Pour beaucoup de choses qui vous parlent de lala paternité, ce ne sera jamais comme vous l’imaginiez car, entre autres choses, nous croyons tous qu’être père sera plus facile avant. Viennent ensuite les nuits sans sommeil, la fatigue, les conflits avec l'environnement dans l'éducation et, dans de nombreux cas, la solitude; et c’est à ce moment-là que vous commencez à déterminer comment vous allez réellement vivre votre paternité. Une expérience qui se situe souvent aux antipodes de cette idée initiale de votre étape prépaternelle.

Un aspect également inconnu de la paternité est celui de lachangements hormonaux cela ne se produit pas seulement chez la mère, mais aussi chez le père; changements qui peuvent être positifs pour la parentalité, caravoir des niveaux plus bas de testostérone pourrait être liée à un comportement moins agressif et avec plus d'empathie envers les enfants. Quelque chose qui peut être traduit en ce que nous pourrions appeler "unbon père" Telle était du moins la conclusion d'une étude d'observation menée en 2015 par Brenda Volling, psychologue spécialisée dans le développement social et affectif des nourrissons et des jeunes enfants, et sur le rôle des relations familiales, Université du Michigan (États-Unis) .

Des niveaux de testostérone plus bas pourraient être liés à des comportements moins agressifs et à une plus grande empathie des parents envers leurs enfants.

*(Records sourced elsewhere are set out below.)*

Lemma _delete_cases (client : AwsApiClient) (w : World) :
  _delete client w =
  let kwargs := delete_kwargs (this w) in
  match client delete_service kwargs with
  | inr r =>
    (inr true,
     {| this := with_active_resource None (this w);
        trace := trace w ++
          [print_info_ev Deleting; Assign_active_resource None;
           Remote delete_service kwargs (inr r);
           logger_debug_ev (Response r); print_info_ev deleted] |})
  | inl e =>
    (inr false,
     {| this := with_active_resource None (this w);
        trace := trace w ++
          [print_info_ev Deleting; Assign_active_resource None;
           Remote delete_service kwargs (inl e);
           print_error_ev could_not_be_deleted; print_error_ev Please_try_again;
           print_error_ev (Exc e)] |})
  end.
Proof.
  unfold _delete. py_unfold.
  destruct (client delete_service (delete_kwargs (this w))) as [e|r]; simpl;
    by rewrite <- !app_assoc.
Qed.

Lemma _update_cases (client : AwsApiClient) (w : World) :
  _update client w =
  (inr true, {| this := this w; trace := trace w ++ [print_info_ev Updating] |}).
Proof. reflexivity. Qed.

Lemma _read_cases (client : AwsApiClient) (w : World) :
  _read client w =
  let kwargs := read_kwargs (this w) in
  match client describe_services kwargs with
  | inr r =>
    let w1 := {| this := this w; trace := trace w ++ read_prefix kwargs r |} in
    match r !! "services" with
    | Some (VList resource_list) =>
      match for_resource_in (get_ecs_service_name (this w)) resource_list w1 with
      | (inr _, w2) => (inr (active_resource (this w2)), w2)
      | (inl e, w2) =>
        (inr (active_resource (this w2)),
         {| this := this w2; trace := trace w2 ++ read_handler_lines e |})
      end
    | _ => (inr (active_resource (this w)), w1)
    end
  | inl e =>
    (inr (active_resource (this w)),
     {| this := this w;
        trace := trace w ++
          [logger_debug_ev Reading; Remote describe_services kwargs (inl e)]
          ++ read_handler_lines e |})
  end.
Proof.
  unfold _read, read_prefix, read_handler_lines. py_unfold.
  destruct (client describe_services (read_kwargs (this w))) as [e|r]; simpl.
  - destruct (is_ClientError e); simpl; by rewrite <- !app_assoc.
  - rewrite <- !app_assoc; simpl.
    destruct (r !! "services") as [[| | | |l|]|]; simpl; try done.
    destruct (for_resource_in _ l _) as [[e|[]] w2]; simpl; [|done].
    destruct (is_ClientError e); simpl; by rewrite <- ?app_assoc.
Qed.

(** The loop passes over the dicts that are not the active service and
    stops at the first entry that is. *)
Lemma for_resource_in_first (n : string) (pre : list PyVal) (x : PyVal)
    (post : list PyVal) (w : World) :
  Forall (λ v, is_dict v = true ∧ is_active_entry n v = false) pre →
  is_active_entry n x = true →
  for_resource_in n (pre ++ x :: post) w =
  (inr (), {| this := with_active_resource (Some x) (this w);
              trace := trace w ++ [Assign_active_resource (Some x)] |}).
Proof.
  intros Hpre Hx. induction Hpre as [|v pre [Hd Hv] _ IH]; simpl.
  - destruct x as [| | | | |d]; try discriminate Hx. simpl in Hx.
    apply andb_true_iff in Hx as [Hn Hs]. py_unfold. by rewrite Hn, Hs.
  - destruct v as [| | | | |d]; try discriminate Hd. simpl in Hv. py_unfold.
    destruct (py_eq_str (default VNone (d !! "serviceName")) n); simpl in *; [|done].
    by rewrite Hv.
Qed.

Cette recherche a confirmé quelque chose qui, en 2011, avait déjà montré une autre étude réalisée par des scientifiques de la Northwestern University et concluait que:le niveau de l'hormone testostérone diminue quand un homme devient père, cela le rendrait plus fidèle et plus familier. Les auteurs de l'étude, publiés dans les Actes de l'Académie nationale des sciences (PNAS), ont prélevé un échantillon de plus de 600 hommes qu'ils ont suivis pendant près de cinq ans, avant et après être devenus parents, et ont observé que L’homme a eu un bébé, son taux de testostérone a considérablement baissé par rapport à son stade précédent.

Alors que les hommes avec des niveaux plus élevés de testostérone sont ceux qui ont plus de chances de devenir parents, une fois que le bébé arrive, le niveau de testostérone est nettement réduit. La question était de déterminer ce qui avait déclenché cette réduction de testostérone, et c'est ce à quoi l'équipe de Brenda Volling a tenté de répondre. La clé a été trouvée danslebébé qui pleure, mais aussi lorsqu’on observe l’enfant dans une situation qui peut être dangereuse, puisque les deux circonstances ont réduit le niveau de testostérone chez les hommes; c'est alors que les pleurs ont été interprétés comme une forme de communication d'angoisse, et non pas ennuyeux ou irritant.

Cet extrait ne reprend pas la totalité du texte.